Assignment - All lines between the start of the listing below and the line containing "span_kept r r'", inclusive, must be repeated exactly.

Records for this exercise -
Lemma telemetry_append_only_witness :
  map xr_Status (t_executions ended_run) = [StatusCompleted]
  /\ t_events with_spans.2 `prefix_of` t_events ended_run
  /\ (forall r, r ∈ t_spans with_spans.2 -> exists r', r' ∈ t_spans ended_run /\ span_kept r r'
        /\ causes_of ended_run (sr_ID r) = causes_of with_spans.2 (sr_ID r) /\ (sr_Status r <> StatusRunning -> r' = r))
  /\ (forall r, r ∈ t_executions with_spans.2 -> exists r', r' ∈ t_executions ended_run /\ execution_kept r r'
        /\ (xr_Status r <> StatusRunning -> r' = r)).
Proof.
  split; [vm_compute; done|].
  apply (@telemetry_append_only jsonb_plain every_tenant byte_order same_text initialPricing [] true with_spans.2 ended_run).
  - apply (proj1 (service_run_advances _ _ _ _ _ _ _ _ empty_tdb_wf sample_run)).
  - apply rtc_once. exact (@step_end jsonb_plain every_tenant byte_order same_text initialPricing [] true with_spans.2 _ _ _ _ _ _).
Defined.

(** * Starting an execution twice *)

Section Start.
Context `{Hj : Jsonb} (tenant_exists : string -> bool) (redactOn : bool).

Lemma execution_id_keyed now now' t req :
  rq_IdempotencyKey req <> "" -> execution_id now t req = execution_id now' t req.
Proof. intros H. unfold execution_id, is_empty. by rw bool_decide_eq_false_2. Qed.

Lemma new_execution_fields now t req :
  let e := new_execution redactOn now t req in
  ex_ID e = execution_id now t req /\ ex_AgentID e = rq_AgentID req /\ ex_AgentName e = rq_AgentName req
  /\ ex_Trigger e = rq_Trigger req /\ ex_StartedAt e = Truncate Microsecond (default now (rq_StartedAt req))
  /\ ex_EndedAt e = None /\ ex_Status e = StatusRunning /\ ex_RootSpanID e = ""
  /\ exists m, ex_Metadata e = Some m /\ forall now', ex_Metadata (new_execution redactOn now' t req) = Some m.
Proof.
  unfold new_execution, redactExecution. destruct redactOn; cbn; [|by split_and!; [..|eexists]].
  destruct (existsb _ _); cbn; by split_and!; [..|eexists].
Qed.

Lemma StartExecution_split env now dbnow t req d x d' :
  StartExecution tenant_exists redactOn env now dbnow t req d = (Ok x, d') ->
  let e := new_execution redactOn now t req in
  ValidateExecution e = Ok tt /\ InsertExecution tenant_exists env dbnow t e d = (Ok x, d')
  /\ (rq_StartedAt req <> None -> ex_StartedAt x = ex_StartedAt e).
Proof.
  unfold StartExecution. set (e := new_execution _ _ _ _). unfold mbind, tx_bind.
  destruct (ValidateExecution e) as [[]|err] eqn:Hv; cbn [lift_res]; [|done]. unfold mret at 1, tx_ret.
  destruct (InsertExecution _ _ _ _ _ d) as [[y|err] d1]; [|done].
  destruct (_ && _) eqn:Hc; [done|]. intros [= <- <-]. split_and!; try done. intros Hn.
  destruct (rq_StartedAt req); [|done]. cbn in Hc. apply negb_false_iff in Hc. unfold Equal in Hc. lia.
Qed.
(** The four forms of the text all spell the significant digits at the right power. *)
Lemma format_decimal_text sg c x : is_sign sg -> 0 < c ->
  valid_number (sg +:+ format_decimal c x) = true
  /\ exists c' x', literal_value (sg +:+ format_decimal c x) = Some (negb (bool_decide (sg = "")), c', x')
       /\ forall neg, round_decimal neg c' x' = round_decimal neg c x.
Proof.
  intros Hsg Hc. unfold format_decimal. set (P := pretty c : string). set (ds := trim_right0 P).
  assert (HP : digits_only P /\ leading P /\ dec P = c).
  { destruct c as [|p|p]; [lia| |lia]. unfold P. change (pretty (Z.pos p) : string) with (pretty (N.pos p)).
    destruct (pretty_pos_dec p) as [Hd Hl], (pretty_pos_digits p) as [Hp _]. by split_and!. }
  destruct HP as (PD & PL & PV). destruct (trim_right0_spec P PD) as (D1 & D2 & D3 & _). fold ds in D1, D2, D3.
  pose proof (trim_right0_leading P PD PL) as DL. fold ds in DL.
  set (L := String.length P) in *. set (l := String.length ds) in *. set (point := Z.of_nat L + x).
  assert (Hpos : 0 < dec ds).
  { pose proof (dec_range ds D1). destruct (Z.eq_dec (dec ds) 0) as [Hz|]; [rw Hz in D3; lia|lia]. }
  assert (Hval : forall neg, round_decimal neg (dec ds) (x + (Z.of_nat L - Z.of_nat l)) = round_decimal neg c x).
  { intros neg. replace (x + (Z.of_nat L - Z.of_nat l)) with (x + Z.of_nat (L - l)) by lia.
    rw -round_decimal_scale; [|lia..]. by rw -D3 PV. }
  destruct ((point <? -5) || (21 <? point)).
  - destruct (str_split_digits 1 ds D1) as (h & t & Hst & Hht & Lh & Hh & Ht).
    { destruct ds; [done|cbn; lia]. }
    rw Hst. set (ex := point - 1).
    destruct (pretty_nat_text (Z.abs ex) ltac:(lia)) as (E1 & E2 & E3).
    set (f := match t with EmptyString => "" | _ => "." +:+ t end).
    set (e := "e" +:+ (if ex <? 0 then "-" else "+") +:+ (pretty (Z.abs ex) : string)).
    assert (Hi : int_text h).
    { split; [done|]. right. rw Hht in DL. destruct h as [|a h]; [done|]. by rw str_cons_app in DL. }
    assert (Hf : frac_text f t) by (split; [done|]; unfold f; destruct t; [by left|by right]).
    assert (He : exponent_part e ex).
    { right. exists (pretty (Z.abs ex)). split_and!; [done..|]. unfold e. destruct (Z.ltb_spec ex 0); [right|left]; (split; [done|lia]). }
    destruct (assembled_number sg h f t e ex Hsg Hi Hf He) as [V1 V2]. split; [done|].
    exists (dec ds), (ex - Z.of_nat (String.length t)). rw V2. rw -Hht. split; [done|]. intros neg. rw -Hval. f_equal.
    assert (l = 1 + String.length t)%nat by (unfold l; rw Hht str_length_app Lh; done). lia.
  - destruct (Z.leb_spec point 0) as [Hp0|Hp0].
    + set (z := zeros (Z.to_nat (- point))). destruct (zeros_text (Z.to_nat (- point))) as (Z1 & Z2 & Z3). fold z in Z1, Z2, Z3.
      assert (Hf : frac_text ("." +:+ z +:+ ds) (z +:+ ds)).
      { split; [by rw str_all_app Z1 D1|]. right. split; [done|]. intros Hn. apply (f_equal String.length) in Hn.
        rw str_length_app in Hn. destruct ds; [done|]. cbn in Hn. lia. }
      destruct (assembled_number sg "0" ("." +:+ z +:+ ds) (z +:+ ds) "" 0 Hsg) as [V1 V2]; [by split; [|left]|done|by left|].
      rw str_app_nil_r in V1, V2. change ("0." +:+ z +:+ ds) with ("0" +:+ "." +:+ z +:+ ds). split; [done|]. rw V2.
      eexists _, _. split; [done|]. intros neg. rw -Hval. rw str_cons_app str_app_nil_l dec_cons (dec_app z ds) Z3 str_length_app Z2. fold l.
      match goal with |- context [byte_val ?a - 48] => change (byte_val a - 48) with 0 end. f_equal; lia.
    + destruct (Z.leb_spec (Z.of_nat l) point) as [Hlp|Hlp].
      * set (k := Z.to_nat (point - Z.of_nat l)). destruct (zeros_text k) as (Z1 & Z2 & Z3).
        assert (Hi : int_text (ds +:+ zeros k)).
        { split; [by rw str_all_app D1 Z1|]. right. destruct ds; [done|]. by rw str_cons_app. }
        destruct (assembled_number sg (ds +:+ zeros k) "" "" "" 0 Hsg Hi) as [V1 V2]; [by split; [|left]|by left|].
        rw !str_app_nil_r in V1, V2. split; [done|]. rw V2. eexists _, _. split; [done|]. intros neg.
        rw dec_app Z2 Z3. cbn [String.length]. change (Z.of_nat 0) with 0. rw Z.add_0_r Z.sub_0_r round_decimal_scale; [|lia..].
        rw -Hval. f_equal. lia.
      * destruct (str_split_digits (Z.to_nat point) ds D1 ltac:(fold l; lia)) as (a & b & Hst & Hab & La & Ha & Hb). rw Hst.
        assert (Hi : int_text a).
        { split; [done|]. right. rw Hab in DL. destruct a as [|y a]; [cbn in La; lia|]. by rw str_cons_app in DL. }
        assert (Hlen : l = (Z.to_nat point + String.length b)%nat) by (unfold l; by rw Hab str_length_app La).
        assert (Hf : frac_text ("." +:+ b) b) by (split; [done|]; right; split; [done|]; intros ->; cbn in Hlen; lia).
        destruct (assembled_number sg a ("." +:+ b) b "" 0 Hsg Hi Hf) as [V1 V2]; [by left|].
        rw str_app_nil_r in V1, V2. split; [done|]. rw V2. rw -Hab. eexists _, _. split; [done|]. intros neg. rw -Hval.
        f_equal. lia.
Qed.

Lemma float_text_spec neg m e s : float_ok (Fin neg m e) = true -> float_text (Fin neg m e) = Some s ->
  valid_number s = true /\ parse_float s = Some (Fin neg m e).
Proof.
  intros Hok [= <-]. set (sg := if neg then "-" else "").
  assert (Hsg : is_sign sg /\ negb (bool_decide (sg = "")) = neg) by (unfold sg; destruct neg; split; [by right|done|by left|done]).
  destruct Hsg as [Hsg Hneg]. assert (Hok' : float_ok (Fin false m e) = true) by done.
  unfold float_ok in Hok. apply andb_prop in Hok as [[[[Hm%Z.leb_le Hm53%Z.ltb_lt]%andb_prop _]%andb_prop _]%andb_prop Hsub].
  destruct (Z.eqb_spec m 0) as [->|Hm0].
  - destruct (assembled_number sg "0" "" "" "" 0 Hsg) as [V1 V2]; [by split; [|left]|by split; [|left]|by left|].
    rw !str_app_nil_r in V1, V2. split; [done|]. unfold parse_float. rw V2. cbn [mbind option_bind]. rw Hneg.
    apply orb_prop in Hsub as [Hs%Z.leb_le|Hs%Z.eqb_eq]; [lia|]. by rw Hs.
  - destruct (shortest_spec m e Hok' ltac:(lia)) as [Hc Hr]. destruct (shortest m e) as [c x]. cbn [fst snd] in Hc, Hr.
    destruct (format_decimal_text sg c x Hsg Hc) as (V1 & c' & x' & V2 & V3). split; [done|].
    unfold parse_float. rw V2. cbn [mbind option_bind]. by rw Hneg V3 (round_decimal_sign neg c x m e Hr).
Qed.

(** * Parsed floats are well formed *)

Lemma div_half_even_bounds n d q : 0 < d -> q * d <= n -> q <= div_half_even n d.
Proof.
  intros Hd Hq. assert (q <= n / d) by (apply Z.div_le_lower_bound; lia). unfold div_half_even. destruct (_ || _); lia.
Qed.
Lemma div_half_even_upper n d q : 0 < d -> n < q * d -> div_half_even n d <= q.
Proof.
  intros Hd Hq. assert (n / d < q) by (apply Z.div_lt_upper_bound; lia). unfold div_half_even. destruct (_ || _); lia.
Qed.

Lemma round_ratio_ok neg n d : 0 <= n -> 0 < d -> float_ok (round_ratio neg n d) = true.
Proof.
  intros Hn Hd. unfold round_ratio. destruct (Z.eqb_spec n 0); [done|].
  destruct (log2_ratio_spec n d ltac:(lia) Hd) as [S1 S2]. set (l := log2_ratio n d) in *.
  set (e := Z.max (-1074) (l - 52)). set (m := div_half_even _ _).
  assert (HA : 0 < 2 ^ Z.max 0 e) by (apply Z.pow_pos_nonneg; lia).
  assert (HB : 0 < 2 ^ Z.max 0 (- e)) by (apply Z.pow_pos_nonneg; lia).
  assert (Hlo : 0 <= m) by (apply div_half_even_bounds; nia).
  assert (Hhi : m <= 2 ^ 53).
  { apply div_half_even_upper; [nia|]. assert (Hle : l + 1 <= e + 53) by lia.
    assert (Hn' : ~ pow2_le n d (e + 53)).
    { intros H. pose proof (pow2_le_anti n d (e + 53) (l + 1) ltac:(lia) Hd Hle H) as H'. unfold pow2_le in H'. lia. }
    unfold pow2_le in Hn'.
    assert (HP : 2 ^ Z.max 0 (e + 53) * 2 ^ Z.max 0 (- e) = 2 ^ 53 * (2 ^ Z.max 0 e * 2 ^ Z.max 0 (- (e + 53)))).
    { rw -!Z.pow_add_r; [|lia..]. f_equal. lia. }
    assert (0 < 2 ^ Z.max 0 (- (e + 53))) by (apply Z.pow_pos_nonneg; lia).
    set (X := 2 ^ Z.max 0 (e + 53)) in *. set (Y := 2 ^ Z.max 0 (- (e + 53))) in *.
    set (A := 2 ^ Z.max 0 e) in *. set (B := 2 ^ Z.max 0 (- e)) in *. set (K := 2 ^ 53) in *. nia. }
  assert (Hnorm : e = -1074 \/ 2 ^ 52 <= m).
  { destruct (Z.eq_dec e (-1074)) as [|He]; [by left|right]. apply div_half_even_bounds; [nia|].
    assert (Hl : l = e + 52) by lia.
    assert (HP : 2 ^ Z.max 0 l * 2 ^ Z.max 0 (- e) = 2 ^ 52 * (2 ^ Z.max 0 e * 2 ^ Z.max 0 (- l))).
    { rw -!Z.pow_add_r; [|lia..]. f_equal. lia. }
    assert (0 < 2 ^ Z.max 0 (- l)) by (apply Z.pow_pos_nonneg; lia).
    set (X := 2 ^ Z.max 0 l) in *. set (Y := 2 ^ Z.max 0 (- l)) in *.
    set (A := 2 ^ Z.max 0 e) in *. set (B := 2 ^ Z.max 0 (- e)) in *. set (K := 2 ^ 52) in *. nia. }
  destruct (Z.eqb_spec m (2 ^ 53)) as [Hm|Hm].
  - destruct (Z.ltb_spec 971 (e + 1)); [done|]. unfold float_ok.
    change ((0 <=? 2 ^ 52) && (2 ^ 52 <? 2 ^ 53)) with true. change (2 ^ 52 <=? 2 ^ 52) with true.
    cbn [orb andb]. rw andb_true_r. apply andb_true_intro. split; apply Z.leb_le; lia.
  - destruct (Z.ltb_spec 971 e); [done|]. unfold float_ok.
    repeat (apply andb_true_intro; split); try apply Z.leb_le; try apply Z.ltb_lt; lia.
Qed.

Answer to this problem -
Lemma telemetry_append_only_witness :
  map xr_Status (t_executions ended_run) = [StatusCompleted]
  /\ t_events with_spans.2 `prefix_of` t_events ended_run
  /\ (forall r, r ∈ t_spans with_spans.2 -> exists r', r' ∈ t_spans ended_run /\ span_kept r r'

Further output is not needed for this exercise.